Ecco una delle ragioni per cui in Italia il mercato immobiliare è fermo. I mutui per i lavoratori dipendenti come me, in Italia scarseggiano. Bisogna aiutare Tronchetti a mantenere il suo potere.

Dunque, le banche Usa hanno ritrovato solidità patrimoniale e hanno ricominciato a far credito a chi ne ha bisogno davvero, perché nel momento della crisi hanno reagito ricapitalizzandosi, cioè accogliendo nuovi azionisti. Un miliardario come Warren Buffett, per esempio, acquistò una partecipazione nel capitale della Goldman Sachs proprio al culmine del panico. Le banche Italiane non avrebbero potuto fare lo stesso? Certo, ma in tal modo avrebbero diluito il controllo dei «soliti noti», salotti buoni o fondazioni manovrate dai partiti. Questa è una differenza fondamentale tra il capitalismo americano e la periferica variante Italiana. L’America ha inventato il modello della «public company»: società quotata in Borsa, con azionariato diffuso, generalmente «contendibile» e cioè passibile di essere scalata. Un’operazione come quella che ha visto le due maggiori banche Italiane puntellare il controllo di tronchetti sulla pirelli – operazione dove non si è creata alcuna ricchezza, dove non esisteva progetto industriale degno di questo nome – è la tipica manovra di potere che nasce dalla logica del salotto buono, e che non sarebbe concepibile in America. La finanza di Wall Street ha perpetrato nefandezze orrende, ha delle colpe terribili, ma almeno da questo difetto è immune.

La «distruzione creatrice» del capitalismo americano, la vitalità grazie alla quale le maggiori aziende del mondo non esistevano neppure quarant’anni fa (vedi Apple o Microsoft ) è possibile perché non ci sono salotti buoni che ingessano e sclerotizzano gli assetti proprietari. Il capitale americano va a caccia dei progetti industriali, non degli amici da proteggere. I più grandi investitori, quelli che determinano i flussi di acquisti di azioni nel lungo periodo, sono soggetti istituzionali anonimi come i fondi pensione.

Nessuno sa chi siano i maggiori azionisti di Exxon o General Electric, di coca-cola o ibm, e a nessuno interessa davvero conoscere nomi e cognomi di questi investitori: sono giganti senza un volto, che si muovono in base a logiche di mercato e non cordate di potere.

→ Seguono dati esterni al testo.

(** * Legacy Authentics site: route handlers and the upload page

    A shallow embedding of the request handlers of the site
    ([app/api/verify/route.ts], [app/api/upload/route.ts],
    [app/api/report/route.ts]) and of the client-side upload flow
    ([app/upload/page.tsx]), with the properties the specification states
    about them.

    JavaScript objects used as records or maps are finite maps from
    property names to values; calls that leave the handler (the random
    generator, the S3 presigner, pdf-lib, [fetch]) are events of a small
    program tree, answered by an implementation that threads its own
    state. *)

From stdpp Require Import base option list gmap strings.
From stdpp Require Import pretty.
From Stdlib Require Import ZArith Floats.PrimFloat.

Local Open Scope Z_scope.
Local Open Scope string_scope.

(** ** JavaScript values *)

(** The values that cross the JSON boundary in this code base.  Property
    lookup on an object is map lookup; an absent property reads as
    [undefined].  Numbers and arrays are left out: no handler here puts
    one in a response, and the page reads only properties of objects. *)
#[warning="-register-all"]
Inductive JsValue : Type :=
| JUndefined
| JNull
| JBool (b : bool)
| JString (s : string)
| JObject (fields : gmap string JsValue).
(** X4: for a version other than (0, 0), the exact search returns the first
    reachable schema that carries the version, and nil when no reachable
    schema carries it. *)
Theorem Find_Exact_first_or_nil (s : Schema) (a b : Z) :
  s ≠ nilSchema → (a, b) ≠ (0, 0) →
  (∀ older x, chain s = older ++ chain x → x ≠ nilSchema → Version x = (a, b) →
     Forall (λ y, Version y ≠ (a, b)) older → Find s (Exact a b) = Ret x) ∧
  ((∀ x, x ∈ chain s → Version x ≠ (a, b)) → Find s (Exact a b) = Ret nilSchema).
Proof.
  intros Hs Hab.
  assert (HF : Find s (Exact a b) = Ret (find_exact (a, b) s)).
  { unfold Find. destruct s; [congruence|]. cbn [is_nil].
    by rewrite ssopt_validate_Exact. }
  split.
  - intros older x Hc Hx Hv Hold. rewrite HF. f_equal.
    by apply (find_exact_first _ s older x).
  - intros Hnone. rewrite HF. f_equal. by apply find_exact_none.
Qed.

Lemma Find_Exact_first_or_nil_witness :
  Find Example_lineage.s00 (Exact 1 0) = Ret Example_lineage.s10 ∧
  Find Example_lineage.s00 (Exact 2 0) = Ret nilSchema.
Proof.
  split.
  - apply (proj1 (Find_Exact_first_or_nil Example_lineage.s00 1 0 ltac:(discriminate)
                    ltac:(discriminate))
             [Example_lineage.s00; Example_lineage.s01] Example_lineage.s10).
    + reflexivity.
    + discriminate.
    + reflexivity.
    + repeat constructor; discriminate.
  - apply (proj2 (Find_Exact_first_or_nil Example_lineage.s00 2 0 ltac:(discriminate)
                    ltac:(discriminate))).
    intros x Hx. simpl in Hx.
    repeat (apply elem_of_cons in Hx as [-> | Hx]; [discriminate|]).
    by apply elem_of_nil in Hx.
Defined.

(** X5: the option check accepts the search parameters exactly when one
    search criterion is set: [latest], an [exact] version other than (0, 0),
    a flagged [latestInMajor] other than -1, or [latestInCurrentMajor]; and
    an unflagged [latestInMajor] must be 0. *)
Theorem ssopt_validate_one_criterion (p : ssopt) :
  ssopt_validate p = None ↔
    (hasLatestInMajor p = true ∨ latestInMajor p = 0) ∧
    length (filter (λ c : bool, c = true)
              [latest p;
               negb (pair_eqb (exact p) (0, 0));
               hasLatestInMajor p && negb (latestInMajor p =? -1);
               latestInCurrentMajor p]) = 1%nat.
Proof.
  destruct p as [l lim has cur ex]. unfold ssopt_validate.
  cbn [latest latestInMajor hasLatestInMajor latestInCurrentMajor exact].
  destruct (pair_eqb ex (0, 0)), has, l, cur;
    destruct (Z.eqb_spec lim 0) as [H0|H0], (Z.eqb_spec lim (-1)) as [H1|H1];
    cbn;
    (split;
     [ intros H; try discriminate H; (split; [(by left) || (by right) | reflexivity])
     | intros [Hd Hc]; try discriminate Hc; try reflexivity;
       destruct Hd as [Hd|Hd]; first [discriminate Hd | lia] ]).
Qed.

(** ** Further properties of AsArray and SearchAndValidate *)

Lemma AsArray_step_Ret ret sch ret' :
  AsArray_step ret sch = Ret ret' →
  let maj := (Version sch).1 in
  let base := if Z.of_nat (length ret) =? maj then ret ++ [[]] else ret in
  0 <= maj ∧
  ∃ row, base !! Z.to_nat maj = Some row ∧
         ret' = <[Z.to_nat maj := row ++ [sch]]> base.
Proof.
  intros H maj base. unfold AsArray_step in H. fold maj base in H.
  destruct (maj <? 0) eqn:E; [discriminate|]. apply Z.ltb_ge in E.
  split; [done|]. destruct (base !! Z.to_nat maj) as [row|]; [|discriminate].
  exists row. split; [done | congruence].
Qed.

Lemma concat_insert_snoc {A} (ls : list (list A)) i row x :
  ls !! i = Some row → concat (<[i := row ++ [x]]> ls) ≡ₚ concat ls ++ [x].
Proof.
  intros H. rewrite insert_take_drop by (by eapply lookup_lt_Some).
  rewrite <- (take_drop_middle ls i row H) at 3.
  rewrite !concat_app, !concat_cons.
  rewrite <- (app_assoc (concat (take i ls))).
  apply Permutation_app_head.
  rewrite <- (app_assoc row), <- (app_assoc row).
  apply Permutation_app_head. apply Permutation_app_comm.
Qed.

Lemma AsArray_step_inv ret sch ret' :
  AsArray_step ret sch = Ret ret' → rows_by_major ret →
  rows_by_major ret' ∧ concat ret' ≡ₚ concat ret ++ [sch].
Proof.
  intros H Hinv. apply AsArray_step_Ret in H as (Hmaj & row & Hrow & ->).
  set (maj := (Version sch).1) in *.
  set (base := if Z.of_nat (length ret) =? maj then ret ++ [[]] else ret) in *.
  assert (Hbase : rows_by_major base ∧ concat base = concat ret).
  { unfold base. destruct (_ =? _); [|done]. split.
    - intros o r x Ho Hx. apply lookup_app_Some in Ho as [Ho | [_ Ho]]; [by eapply Hinv|].
      apply list_lookup_singleton_Some in Ho as [_ <-]. by apply elem_of_nil in Hx.
    - by rewrite concat_app, app_nil_r. }
  destruct Hbase as [Hb Hc]. split.
  - intros o r x Ho Hx. destruct (decide (o = Z.to_nat maj)) as [->|Hne].
    + rewrite list_lookup_insert_eq in Ho by (by eapply lookup_lt_Some).
      injection Ho as <-. apply elem_of_app in Hx as [Hx | Hx].
      * by eapply Hb.
      * apply list_elem_of_singleton in Hx as ->. fold maj. lia.
    + rewrite list_lookup_insert_ne in Ho by done. by eapply Hb.
  - rewrite <- Hc. by apply concat_insert_snoc.
Qed.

L’unica logica che può assomigliare a quella di un «salotto buono» è la concertazione tra i big della finanza di Wall Street. Talvolta, riunioni segrete tra i più influenti banchieri hanno dato origine a svolte nei flussi di capitali, sfiduciando questo o quel mercato d’investimento (anche l’Eurozona è stata vittima di questo voto collettivo di sfiducia). Ma anche quando i comportamenti si avvicinano a manovre di cartello, puntano sempre a massimizzare il profitto, senza essere sostenuti da una logica politica mirata alla conservazione di assetti di potere. Il capitalismo americano ha le spalle larghe e un dinamismo che fa invidia al resto del mondo, proprio perché l’ampiezza delle forze in gioco impedisce che siano «contenute» in un solo salotto. Bill Gates e Warren Buffett sono amici per la pelle, ma l’unico salotto che li accomuna è quello delle fondazioni filantropiche alle quali appartengono ambedue. In Italia le fondazioni non hanno saputo sostenere iniziative imprenditoriali innovative a livello locale: fedeli al loro Dna politico, preferiscono aiutare i soliti noti.